Few guests carry the credentials Adams does. A five-time Grammy winner and creative chair of the Los Angeles Philharmonic since 2009, he has composed landmark works including “Nixon in China,” “Doctor Atomic,” “Harmonielehre” and “The Dharma at Big Sur.” He holds honorary doctorates from Yale University, Harvard University, University of Cambridge and the Juilliard School, and his 2025-26 conducting schedule includes return engagements with the Houston Symphony and appearances with orchestras in Tokyo, Rome and Gothenburg, Sweden.
The students came prepared. Miguel Harth-Bedoya, the distinguished resident director of orchestras, had previously worked with the orchestra on “Short Ride” for its October concert, giving them a strong foundation before Adams took the podium.
After the first run-through, Adams praised the orchestra as “very tight, very controlled,” then got to work coaching the orchestra to unlock what he described as “more power” in certain passages and sharing his own interpretation of the score.
“Twenty years ago, a conservatory orchestra couldn’t have performed this piece,” Adams told them.
The piece itself was born from a phone call. Longtime collaborator and conductor Michael Tilson Thomas told Adams he needed a fanfare.
“You don’t say ‘no’ to MTT,” Adams said. “I grumbled. Wrote it. And I’m glad I did.”
Between rehearsal passages, Adams opened up about his path to the podium. He grew up in small-town New Hampshire, where his parents gave him two LPs: Tchaikovsky’s “1812 Overture” and a novelty record featuring Bozo the Clown conducting circus marches. His first impression of a conductor, Adams told students with a laugh, was a clown. But even then, he responded to music physically, conducting along with records in his living room.
His first orchestral experience came in junior high, playing in an amateur ensemble sponsored by a state mental institution. Rehearsals and performances took place on the facility’s basketball court before an audience of its patients.
“They were so profoundly moved by amateurs sawing away,” Adams recalled. “I would look out and see tears. That made me realize that what we’re doing as musicians is communicating emotion. It’s all about communicating emotion.”
He eventually led that orchestra, then continued conducting through college and beyond.

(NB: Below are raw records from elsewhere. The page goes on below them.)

(** * Directory synchronisation ([src/copy.ts]): model and properties

    The module under study keeps one module-level variable
    ([rsyncAvailable]) and talks to the outside world through three
    imported interfaces: Node's [fs] and [path], and Bun's shell [$].
    The embedding below is parametric in those interfaces (type class
    [Platform]); the functions of [copy.ts] are written once, in a
    state-and-exception monad over the process state, and are afterwards
    run on two platforms: a POSIX file system in memory and a scripted
    test double.  One call runs at a time: an [await] of the source is a
    sequencing point and nothing else. *)

From Stdlib Require Import ZArith String Ascii List Bool Lia.
From stdpp Require Import base strings pretty list.

Local Open Scope Z_scope.
Local Open Scope string_scope.
Local Open Scope list_scope.

(** ** JavaScript values that cross the interfaces *)

(** A value caught by [catch (err)]: an instance of [Error] with its
    [message], or any other thrown value with its [String(err)] text. *)
Inductive exn :=
| JsError (message : string)
| JsThrown (text : string).

(** [err instanceof Error ? err.message : String(err)] (copy.ts:120). *)
Definition errorMessage (err : exn) : string :=
  match err with
  | JsError message => message
  | JsThrown text => text
  end.

(** How a call ends: it returns a value or it throws. *)
Inductive completion (A : Type) :=
| Return (a : A)
| Throw (e : exn).
Arguments Return {A} a.
Arguments Throw {A} e.

(** The three predicates of [fs.Stats] that [copy.ts] consults. *)
Record Stats := {
  isDirectory : bool;
  isFile : bool;
  isSymbolicLink : bool
}.

(** What an awaited [$`...`.quiet()] resolves to. *)
Record ShellOutput := {
  exitCode : Z;
  stderr : string
}.

(** [String.prototype.startsWith]. *)
Definition startsWith (s search : string) : bool := String.prefix search s.

(** ** The imported interfaces

    [W] is the state of the world outside the module (file system,
    working directory, installed programs).  Calls that only read are
    functions of the world; calls that write return the next world as
    well, also when they throw (a recursive copy or removal can fail half
    way).  The options are the ones [copy.ts] passes:
    [mkdirSync(p, {recursive: true})],
    [rmSync(p, {recursive: true, force: true})],
    [cpSync(s, t, {recursive: true})].  [shell argv] is one awaited
    [$`...`.quiet()] command with its interpolated arguments.
    [sepChar] is the one character of [path.sep]. *)
Class Platform (W : Type) := {
  sepChar : ascii;
  resolve : W → string → string;
  dirname : string → string;
  statSync : string → W → completion Stats;
  lstatSync : string → W → completion Stats;
  existsSync : string → W → bool;
  unlinkSync : string → W → completion unit * W;
  rmSync : string → W → completion unit * W;
  mkdirSync : string → W → completion unit * W;
  cpSync : string → string → W → completion unit * W;
  shell : list string → W → completion ShellOutput * W
}.
(* ===== verification/_CoqProject ===== *)
-Q . S2P
Prelude.v
Serialize.v
ArithUint256.v
Script.v
Sha256.v
Ripemd160.v
Sha1.v
Hash.v
Interpreter.v
Primitives.v
Sighash.v
Standard.v
Coins.v
Chain.v
Params.v
TxVerify.v
Undo.v
Connect.v
Merkle.v
Work.v
Stake.v
Block.v
Reward.v
(** Disjoint bit sets: [lor] is addition. *)
Lemma lor_add_disjoint a b : Z.land a b = 0 -> Z.lor a b = a + b.
Proof. intros H. rewrite Z.add_nocarry_lxor, Z.lxor_lor; auto. Qed.

(** ** Byte order: [src/src/crypto/common.h]

    A pointer into memory is the list of the bytes from there on. *)

(** Case analysis of a list of known length. *)
Lemma list5 (P : list Z -> Prop) :
  (forall a b c d e, P [a; b; c; d; e]) -> forall l, length l = 5%nat -> P l.
Proof. intros H l Hl. do 6 (destruct l as [|? l]; try discriminate Hl). apply H. Qed.

(** The first [n] blocks of 64 bytes of a message. *)
Fixpoint parse_blocks (n : nat) (m : list Z) : list (list Z) :=
  match n with
  | O => []
  | S n' => firstn 64 m :: parse_blocks n' (skipn 64 m)
  end.

Lemma parse_blocks_app n k m1 m2 :
  length m1 = (64 * n)%nat ->
  parse_blocks (n + k) (m1 ++ m2) = parse_blocks n m1 ++ parse_blocks k m2.
Proof.
  revert m1. induction n as [|n IH]; intros m1 H; [now destruct m1|].
  cbn [parse_blocks Nat.add app]. rewrite firstn_app, skipn_app.
  replace (64 - length m1)%nat with O by lia.
  rewrite firstn_O, skipn_O, app_nil_r. f_equal. apply IH. rewrite length_skipn. lia.
Qed.

Lemma parse_blocks_firstn n m : parse_blocks n (firstn (64 * n) m) = parse_blocks n m.
Proof.
  revert m. induction n as [|n IH]; intros m; [reflexivity|].
  cbn [parse_blocks]. rewrite firstn_firstn, skipn_firstn_comm. f_equal.
  - f_equal. lia.
  - replace (64 * S n - 64)%nat with (64 * n)%nat by lia. apply IH.
Qed.

(** The integer cube root, for roots of at most [bits] bits. *)
Fixpoint cbrt_from (bits : nat) (acc n : Z) : Z :=
  match bits with
  | O => acc
  | S b =>
      let r := acc + 2 ^ Z.of_nat b in
      cbrt_from b (if r * r * r <=? n then r else acc) n
  end.

Definition bytes (l : list Z) : Prop := Forall is_u8 l.

(** Little-endian value of a byte list. *)
Fixpoint le_value (b : list Z) : Z :=
  match b with
  | [] => 0
  | x :: b' => x + 256 * le_value b'
  end.
Definition ret {A : Type} (x : A) : reader A := fun s => Some (x, s).

Definition failure {A : Type} : reader A := fun _ => None.

Definition bind {A B : Type} (m : reader A) (k : A -> reader B) : reader B :=
  fun s => match m s with Some (x, s') => k x s' | None => None end.

Notation "x <- m ;; k" := (bind m (fun x => k))
  (at level 62, m at next level, right associativity) : hydra_scope.
#[local] Open Scope hydra_scope.

(** [CDataStream::read] *)
Definition read (nSize : nat) : reader (list Z) :=
  fun s => if (length s <? nSize)%nat then None else Some (firstn nSize s, skipn nSize s).

(** ** Codecs *)

Record codec (A : Type) : Type := Codec {
  ser : A -> list Z;
  unser : reader A;
  ok : A -> Prop
}.
Arguments Codec {A} _ _ _.
Arguments ser {A} _ _.
Arguments unser {A} _ _.
Arguments ok {A} _ _.

(** Two fields, one after the other. *)
Definition seq_codec {A B : Type} (a : codec A) (b : codec B) : codec (A * B) :=
  Codec (fun p => ser a (fst p) ++ ser b (snd p))
        (x <- unser a ;; y <- unser b ;; ret (x, y))
        (fun p => ok a (fst p) /\ ok b (snd p)).

(** The fields [from x] of an object [x], which [to] rebuilds. *)
Definition view_codec {A B : Type} (to : A -> B) (from : B -> A) (a : codec A) : codec B :=
  Codec (fun y => ser a (from y))
        (x <- unser a ;; ret (to x))
        (fun y => ok a (from y) /\ to (from y) = y).

Infix "*>" := seq_codec (at level 55, right associativity) : hydra_scope.

(** ** Integers *)

(** [ser_writedata8] .. [ser_writedata64], [ser_readdata8] .. [ser_readdata64] *)
Definition ser_writedata (n : nat) (obj : Z) : list Z := le_bytes n obj.
Definition ser_readdata (n : nat) : reader Z := b <- read n ;; ret (le_value b).
Lemma UintToArith256_ArithToUint256 a : wf256 a -> UintToArith256 (ArithToUint256 a) = a.
Proof.
  intros [Hl Ha]. unfold UintToArith256. rewrite <- Hl. now apply read_words_flat_map.
Qed.
(** What [set_vch] reads: the sign is the top bit of the last byte. *)
Lemma set_vch_snoc r b :
  bytes (r ++ [b]) -> size r < 8 ->
  set_vch (r ++ [b]) =
  if 128 <=? b then - (le_value r + 256 ^ size r * (b - 128)) else le_value r + 256 ^ size r * b.
Proof.
  intros Hb Hs. pose proof Hb as Hb'. apply bytes_snoc in Hb' as [Hr Hb1].
  unfold set_vch. destruct (r ++ [b]) as [|h t] eqn:E; [destruct r; discriminate|]. rewrite <- E.
  rewrite back_snoc, sign_bit, or_bytes_le_value, size_snoc by (assumption || congruence).
  rewrite <- E in Hb. pose proof (le_value_range _ Hb) as R0. pose proof (le_value_range r Hr) as R.
  rewrite le_value_snoc in *. fold (size r) in R.
  replace (Z.of_nat (length (r ++ [b]))) with (size r + 1) in R0 by (symmetry; apply size_snoc).
  assert (HP : 0 < 256 ^ size r) by (apply Z.pow_pos_nonneg; unfold size; lia).
  assert (H7 : 256 ^ size r <= 256 ^ 7) by (apply Z.pow_le_mono_r; unfold size in *; lia).
  change (256 ^ 7) with 72057594037927936 in H7. unfold is_u8 in Hb1.
  set (x := le_value r + 256 ^ size r * b) in *.
  assert (Hx : 0 <= x < two64) by (unfold x, two64; nia).
  destruct (Z.leb_spec 128 b) as [Hge|Hlt].
  - replace (u64 (i64 x)) with x.
    2: { unfold i64, signed, u64. rewrite two64_pow in Hx. rewrite (Z.mod_small x) by lia.
         destruct (x <? 2 ^ (64 - 1)); symmetry; [now apply Z.mod_small|].
         replace (x - 2 ^ 64) with (x + -1 * two64) by (rewrite two64_pow; ring).
         rewrite Z.mod_add by discriminate. now apply Z.mod_small. }
    assert (Em : Z.land x (u64 (Z.lnot (Z.shiftl 128 (8 * (size r + 1 - 1))))) = x - 256 ^ size r * 128).
    { assert (Esh : Z.shiftl 128 (8 * (size r + 1 - 1)) = 2 ^ (8 * size r + 7)).
      { rewrite Z.shiftl_mul_pow2 by (unfold size; lia). change 128 with (2 ^ 7).
        rewrite <- Z.pow_add_r by (unfold size; lia). f_equal. ring. }
      rewrite Esh. replace (256 ^ size r * 128) with (2 ^ (8 * size r + 7)).
      2: { rewrite Z.pow_add_r by (unfold size; lia). rewrite Z.pow_mul_r by (unfold size; lia). reflexivity. }
      rewrite Z.sub_nocarry_ldiff.
      - apply Z.bits_inj'. intros i Hi. rewrite Z.land_spec, Z.ldiff_spec.
        destruct (Z.lt_ge_cases i 64).
        + unfold u64. rewrite two64_pow, Z.mod_pow2_bits_low, Z.lnot_spec by lia. reflexivity.
        + rewrite (testbit_small x 64); [reflexivity|exact Hx|lia].
      - apply Z.bits_inj'. intros i Hi. rewrite Z.ldiff_spec, Z.bits_0, Z.pow2_bits_eqb by (unfold size; lia).
        destruct (Z.eqb_spec (8 * size r + 7) i) as [<-|]; [|reflexivity]. cbn [andb].
        replace (Z.testbit x (8 * size r + 7)) with true; [reflexivity|]. symmetry.
        rewrite Z.testbit_true by (unfold size; lia).
        replace (x / 2 ^ (8 * size r + 7)) with 1; [reflexivity|].
        rewrite Z.pow_add_r, Z.pow_mul_r by (unfold size; lia).
        change (2 ^ 8) with 256. change (2 ^ 7) with 128.
        apply Z.div_unique with (x - 256 ^ size r * 128); unfold x; nia. }
    rewrite Em, i64_small; [unfold x; ring|]. unfold is_i64, x. nia.
  - rewrite i64_small; [reflexivity|]. unfold is_i64, x. nia.
Qed.

Lemma minimally_encoded_snoc r b :
  bytes (r ++ [b]) ->
  minimally_encoded (r ++ [b]) =
  (negb (b mod 128 =? 0) || match r with [] => false | _ => 128 <=? back r end)%bool.
Proof.
  intros Hb. apply bytes_snoc in Hb as [Hr Hb]. unfold minimally_encoded.
  rewrite back_snoc, low_bits, size_snoc by assumption.
  destruct (Z.ltb_spec 0 (size r + 1)); [|unfold size in *; lia].
  destruct (b mod 128 =? 0); [|reflexivity]. cbn [negb orb].
  destruct r as [|x r]; [reflexivity|].
  destruct (Z.leb_spec (size (x :: r) + 1) 1); [unfold size in *; cbn [length] in *; lia|].
  destruct (snoc_inv (x :: r)) as (r' & c & E); [discriminate|]. rewrite E in *.
  apply bytes_snoc in Hr as [_ Hc]. rewrite back_snoc, !length_app. cbn [length].
  replace (length r' + 1 + 1 - 2)%nat with (length r') by lia.
  rewrite !app_nth1, nth_middle by (rewrite ?length_app; cbn [length]; lia).
  rewrite <- sign_bit by assumption. cbn [orb]. now destruct (Z.land c 128 =? 0).
Qed.

Lemma abs_bytes_le_value n l :
  bytes l -> l <> [] -> 0 < back l -> (length l <= n)%nat -> abs_bytes n (le_value l) = l.
Proof.
  intros Hb. revert n. induction Hb as [|x l Hx Hl IH]; intros n Hne Hbk Hlen; [contradiction|].
  destruct n as [|n]; cbn [length] in Hlen; [lia|].
  pose proof (le_value_range l Hl) as R. unfold is_u8 in Hx.
  assert (Hpos : l <> [] -> 0 < le_value l).
  { intros Hn. destruct (snoc_inv l Hn) as (r & c & ->). apply bytes_snoc in Hl as [Hr _].
    pose proof (le_value_range r Hr). rewrite le_value_snoc. unfold back in Hbk.
    rewrite app_comm_cons, last_last in Hbk.
    pose proof (Z.pow_pos_nonneg 256 (size r) ltac:(lia) ltac:(unfold size; lia)). nia. }
  cbn [le_value abs_bytes]. destruct (byte_shift (x + 256 * le_value l)) as [E1 E2]; [lia|].
  rewrite E1, E2, Z.mul_comm, Z.mod_add, Z.div_add, (Z.mod_small x), (Z.div_small x), Z.add_0_l by lia.
  destruct l as [|y l].
  - unfold back in Hbk. cbn [last] in Hbk. cbn [le_value].
    destruct (Z.eqb_spec (x + 0 * 256) 0); [lia|]. now destruct n.
  - specialize (Hpos ltac:(discriminate)).
    destruct (Z.eqb_spec (x + le_value (y :: l) * 256) 0); [lia|].
    f_equal. apply IH; [discriminate|exact Hbk|lia].
Qed.

(** The number that a last byte and the bytes before it denote. *)
Definition sm_value (r : list Z) (b : Z) : Z :=
  if 128 <=? b then - (le_value r + 256 ^ size r * (b - 128)) else le_value r + 256 ^ size r * b.

Lemma sm_value_abs r b :
  bytes (r ++ [b]) -> Z.abs (sm_value r b) = le_value r + 256 ^ size r * (b mod 128).
Proof.
  intros Hb. apply bytes_snoc in Hb as [Hr Hb]. pose proof (le_value_range r Hr).
  pose proof (Z.pow_pos_nonneg 256 (size r) ltac:(lia) ltac:(unfold size; lia)).
  unfold sm_value, is_u8 in *. destruct (Z.leb_spec 128 b).
  - replace (b mod 128) with (b - 128) by (apply Z.mod_unique with 1; lia). nia.
  - rewrite Z.mod_small by lia. nia.
Qed.

(** [serialize] gives a minimal sign-magnitude encoding. *)
Lemma serialize_snoc v :
  - 2 ^ 63 < v < 2 ^ 63 -> v <> 0 ->
  exists r b, serialize v = r ++ [b] /\ bytes (r ++ [b]) /\ size r < 8
  /\ sm_value r b = v /\ minimally_encoded (r ++ [b]) = true.
Proof.
  intros Hv H0. unfold serialize. destruct (Z.eqb_spec v 0); [contradiction|].
  set (neg := v <? 0). set (x := if neg then - v else v).
  assert (Hx : 0 < x < 2 ^ 63) by (unfold x, neg; destruct (Z.ltb_spec v 0); lia).
  rewrite u64_small by (unfold is_u64, two64; change (2 ^ 63) with 9223372036854775808 in *; lia).
  destruct (abs_bytes_spec 8 x) as (V & B & L & N & K).
  { split; [lia|]. transitivity (2 ^ 63); [lia|reflexivity]. }
  destruct (snoc_inv _ N) as (r & b & E). rewrite E in *. rewrite back_snoc in *.
  pose proof B as B'. apply bytes_snoc in B' as [Hr Hb]. pose proof (le_value_range r Hr) as R.
  rewrite le_value_snoc in V. fold (size r) in R.
  assert (HP : 0 < 256 ^ size r) by (apply Z.pow_pos_nonneg; unfold size; lia).
  assert (Hs : size r <= 7) by (rewrite length_app in L; cbn [length] in L; unfold size; lia).
  assert (Hsgn : v = if neg then - x else x) by (unfold x, neg; destruct (v <? 0); lia).
  rewrite sign_bit by assumption. unfold is_u8 in Hb. destruct (Z.leb_spec 128 b) as [Hge|Hlt].
  - assert (Hs' : size r <= 6).
    { destruct (Z.eq_dec (size r) 7) as [E7|]; [|lia]. rewrite E7 in V.
      change (256 ^ 7) with 72057594037927936 in V. change (2 ^ 63) with 9223372036854775808 in Hx. lia. }
    exists (r ++ [b]), (if neg then 128 else 0). split; [reflexivity|].
    assert (Hbb : bytes ((r ++ [b]) ++ [if neg then 128 else 0])).
    { apply bytes_snoc. split; [assumption|]. unfold is_u8. destruct neg; lia. }
    repeat split; auto.
    + rewrite size_snoc. lia.
    + unfold sm_value. rewrite le_value_snoc, V. destruct neg; cbn; lia.
    + rewrite minimally_encoded_snoc by assumption. rewrite back_snoc.
      destruct (r ++ [b]) eqn:Er; [destruct r; discriminate|].
      replace (128 <=? b) with true by (symmetry; apply Z.leb_le; lia). apply orb_true_r.
  - set (b' := if neg then Z.lor b 128 else b).
    assert (Eb : b' = if neg then b + 128 else b).
    { unfold b'. destruct neg; [|reflexivity]. apply lor_add_disjoint.
      rewrite <- (Z.mod_small b 128) by lia. change 128 with (2 ^ 7) at 1.
      rewrite <- Z.land_ones by lia. rewrite <- Z.land_assoc. apply Z.land_0_r. }
    exists r, b'.
    assert (Hbb : bytes (r ++ [b'])).
    { apply bytes_snoc. split; [assumption|]. unfold is_u8. rewrite Eb. destruct neg; lia. }
    repeat split; auto.
    + unfold b'. destruct neg; [|reflexivity]. unfold map_back. now rewrite removelast_last, back_snoc.
    + lia.
    + unfold sm_value. rewrite Eb. destruct neg.
      * destruct (Z.leb_spec 128 (b + 128)); [|lia]. rewrite Hsgn, <- V. f_equal. f_equal. f_equal. ring.
      * destruct (Z.leb_spec 128 b); [lia|]. rewrite Hsgn, <- V. reflexivity.
    + rewrite minimally_encoded_snoc by assumption.
      destruct (Z.eqb_spec (b' mod 128) 0) as [Em|]; [|reflexivity]. exfalso. rewrite Eb in Em.
      destruct neg.
      * replace ((b + 128) mod 128) with b in Em by (apply Z.mod_unique with 1; lia). lia.
      * rewrite Z.mod_small in Em by lia. lia.
Qed.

“I’m very spoiled,” Adams said. “Now I get to conduct the best orchestras in the world.”
Adams also fielded questions from students about their craft. A composition student’s question about the creative process drew one of the afternoon’s most vivid answers. Adams likened composing to gardening.
“Once you have an idea, you water it, fertilize it, clip it,” Adams said. “When I see a piece that doesn’t work, I notice the gardener didn’t do a good job.”
He stressed the technical foundation underlying that intuition, particularly harmony.
“You really have to know harmony,” Adams said. “You cannot be a good living composer if you can’t do harmony. Most of the magical moments in music happen because of a change in harmony.”
Adams noted that he embraces the pop, rock and jazz that surround modern listeners, choosing to welcome those influences into his classical works. His piano concerto “Must the Devil Have All the Good Tunes?” — which the Houston Symphony performs this weekend — features bass guitar and what he called a “honky-tonk” piano.
Asked how young musicians can find freedom within the discipline of orchestral playing, Adams acknowledged that ensemble performance demands a suppression of individual ego in service of collective sound. But the reward, he said, is worth it: At its best, the orchestra provides what he called a “fabulous communal sense of joy.”